A) Simplified input to the generalized kinetic parameter linear model in EZbakR. Includes metadata for each sample analyzed and a model relating a given kinetic parameter to factors included in the metadata. Any identifiable model can be specified and fit. This approach allows for simple multi-condition comparisons (shown here) or more complicated analysis designs (e.g., multi-factor designs; Fig H, panel A, in S1 Text) B) Comparison of runtimes between two bakR implementations (Markov Chain Monte Carlo (MCMC) and Maximum Likelihood Estimation (MLE)), grandR, and EZbakR. C-E) Analysis of simulated data originally presented in [34]. We include two grandR assessments. In one case (CI) we use grandR’s provided 95% credible intervals to determine the significance of degradation rate constant changes. In the other (oracle), we identified a region of practical equivalence (ROPE) probability cutoff that yields FDR control on-par with the highest power method (bakR MCMC). The latter, while infeasible in real data applications, gives grandR the best chance of maximizing its power. C) Comparison of statistical power (number of true positives/ number simulated positives) between bakR implementations, grandR, and EZbakR. D) Comparison of false discovery rates (FDRs; number of false positives/ number of positives) between bakR implementations, grandR, and EZbakR. E) Comparison of Matthew’s correlation coefficients (MCC) between bakR implementations, grandR, and EZbakR. F) Application of the generalized linear model in EZbakR for analysis of a real, multi-perturbation dataset previously analyzed with bakR [48]. Schematics are adapted from those in that study.
Fig 7
Fig 7. EZbakR identifies the effects of DDX3X knockdown on subcellular RNA kinetics.
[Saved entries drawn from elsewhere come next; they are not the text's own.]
(** * A shallow embedding of the maze rollout engine (cpp_simulator)

    The development follows the C++ sources:
    - [constants.hpp]   : modules [Direction], [Token], [Score], [Config];
    - [game_state.hpp]  : [Position], [Entity], [GameState];
    - [simulator.cpp]   : the distance cache, the program parser, the
      recursive command interpreter, the entity planners and the tick loop;
    - [bindings.cpp]    : the snapshot boundary ([dict_to_state],
      [state_to_dict]).

    Conventions of the model.
    - Fixed-width integers are [Z] with the narrowing conversions written
      out ([to_int8], [to_int16]).  Arithmetic on plain [int] is carried out
      in [Z]: signed overflow of [int] is undefined in the source.
    - A [std::array<std::array<T, 11>, 11>] is a list of rows.  A read outside
      the stored cells (undefined in the source) yields 0 and a write outside
      them changes nothing.
    - Loops whose termination is not structural ([while] over the BFS queue,
      the conditional run, the recursion of [process_commands]) take a fuel
      argument and answer [None] when it runs out. *)

From Stdlib Require Import ZArith Lia List Bool.
From stdpp Require Import base option list gmap strings.

Local Open Scope Z_scope.

(** ** Fixed-width integers *)

Definition wrap_signed (bits : Z) (v : Z) : Z :=
  (v + 2 ^ (bits - 1)) mod 2 ^ bits - 2 ^ (bits - 1).

Definition to_int8 (v : Z) : Z := wrap_signed 8 v.
Definition to_int16 (v : Z) : Z := wrap_signed 16 v.

(** Reading a C array of integers; an index outside the array reads 0. *)
Definition array_at (a : list Z) (i : Z) : Z :=
  if i <? 0 then 0 else default 0 (a !! Z.to_nat i).

(** ** constants.hpp *)

Definition MAP_SIZE : Z := 11.
Definition TOTAL_CELLS : Z := MAP_SIZE * MAP_SIZE.

Module Direction.
Definition UP : Z := 0.
Definition DOWN : Z := 1.
Definition LEFT : Z := 2.
Definition RIGHT : Z := 3.
Definition COUNT : Z := 4.
Definition DX (dir : Z) : Z := array_at [-1; 1; 0; 0] dir.
Definition DY (dir : Z) : Z := array_at [0; 0; -1; 1] dir.
Definition OPPOSITE (dir : Z) : Z := array_at [1; 0; 3; 2] dir.
(** The directions in scan order, [for (dir = 0; dir < COUNT; dir++)]. *)
Definition all : list Z := [0; 1; 2; 3].
End Direction.

Module Token.
Definition DIR_UP : Z := 0.
Definition DIR_DOWN : Z := 1.
Definition DIR_LEFT : Z := 2.
Definition DIR_RIGHT : Z := 3.
Definition IF : Z := 5.
Definition FUNC_F1 : Z := 10.
Definition FUNC_F2 : Z := 11.
Definition NUM_BASE : Z := 100.
Definition NUM_10 : Z := 100.
Definition NUM_1 : Z := 101.
Definition NUM_7 : Z := 107.
Definition NUM_9 : Z := 109.
Definition LOOP : Z := 110.
Definition END : Z := 112.
Definition FUNC_LIB_START : Z := 113.
Definition FUNC_LIB_END : Z := 998.
Definition EMPTY : Z := 999.

Definition is_direction (token : Z) : bool := (0 <=? token) && (token <=? 3).
Definition is_num (token : Z) : bool := (NUM_BASE <=? token) && (token <=? NUM_9).
Definition is_if_num (token : Z) : bool := (NUM_1 <=? token) && (token <=? NUM_7).
Definition get_num_value (token : Z) : Z :=
  if token =? NUM_10 then 10 else token - NUM_BASE.
Definition is_func_lib (token : Z) : bool :=
  (FUNC_LIB_START <=? token) && (token <=? FUNC_LIB_END).
End Token.

Module Score.
Definition SMALL_CHEESE : Z := 10.
Definition BIG_CHEESE : Z := 500.
Definition CAT_COLLISION : Z := -500.
Definition WALL_COLLISION : Z := -10.
End Score.
(** * procm: the line parser, the sort and filter steps and the view state
      machine of the terminal process manager, embedded from [lib.ts] and
      [index.ts].

    Conventions of the embedding.

    - A JavaScript string is the list of its UTF-16 code units ([jsstring]).
    - A JavaScript number is [NaN] or an exact rational ([Fin q]).  Numerals
      denote their exact value: binary64 rounding and overflow are not part
      of the model.  Indices, lengths and the viewport height are integers
      and are modelled by [Z].
    - The host functions whose result depends on the locale tables of the
      runtime ([String.prototype.toLowerCase], [String.prototype.localeCompare])
      are fields of the class [Host]; every definition and theorem is
      parametric in them.
    - [Array.prototype.sort] is given by its contract: the order of the
      comparator, elements that compare equal in their former order.  The
      contract fixes the result for a consistent comparator; with a NaN
      among the keys of a numeric field the comparator is not consistent
      and the language leaves the order to the engine, so the statements
      on the order a sort computes assume keys that are numbers.
    - An asynchronous handler runs to completion before the next one starts;
      what the external world answers during a handler (the output of [ps],
      or an exception) is an argument of the handler.  The launch of [ps]
      itself is not listed among the effects of a handler.  The one place
      where a handler reads a variable again that another handler may have
      written during an await, the pause of a restart, is also given in its
      two pieces ([confirm_yes_begin], [confirm_yes_resume]).
    - The widgets of the screen are written and never read by the program;
      of them the state keeps the confirmation bar. *)

From Stdlib Require Import List ZArith NArith QArith Bool Lia.
From Stdlib Require Import Ascii String Sorted Permutation Lqa.
Import ListNotations.

Close Scope Q_scope.
Open Scope list_scope.

(* ------------------------------------------------------------------ *)
(** * JavaScript strings *)

Definition char := N.
Definition jsstring := list char.

(** A string literal of the source, as code units. *)
Definition js (s : string) : jsstring :=
  List.map N_of_ascii (list_ascii_of_string s).

Fixpoint str_eqb (a b : jsstring) : bool :=
  match a, b with
  | [], [] => true
  | x :: a', y :: b' => N.eqb x y && str_eqb a' b'
  | _, _ => false
  end.

(** [s.charCodeAt(i)]; [None] stands for the NaN returned out of range. *)
Definition charCodeAt (s : jsstring) (i : nat) : option N := nth_error s i.

(** [x === n] and [x !== n] for the result of [charCodeAt] and a literal. *)
Definition code_is (x : option N) (n : N) : bool :=
  match x with Some c => N.eqb c n | None => false end.

Fixpoint startsWith (f s : jsstring) : bool :=
  match f, s with
  | [], _ => true
  | _ :: _, [] => false
  | x :: f', y :: s' => N.eqb x y && startsWith f' s'
  end.

(** [s.includes(f)]: [f] occurs in [s] as a contiguous run. *)
Fixpoint includes (s f : jsstring) : bool :=
  startsWith f s ||
  match s with
  | [] => false
  | _ :: s' => includes s' f
  end.

(** [s.slice(0, -1)]. *)
Definition slice_0_m1 (s : jsstring) : jsstring := removelast s.

(** [text.split("\n")]. *)
Fixpoint split_lines_aux (cur : jsstring) (s : jsstring) : list jsstring :=
  match s with
  | [] => [List.rev cur]
  | c :: s' =>
      if N.eqb c 10 then List.rev cur :: split_lines_aux [] s'
      else split_lines_aux (c :: cur) s'
  end.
A) Model to which nuclear, cytoplasmic, and total RNA NR-seq data from Ietswaart et al. was fit [12]. B) EZbakR comparative analyses of synthesis, export, and degradation kinetics with and without DDX3X knockdown. C) Changes in synthesis, export, and degradation kinetics for DDX3X target and non-target transcripts. Red dotted lines represent median changes in each kinetic parameter for the non-targets.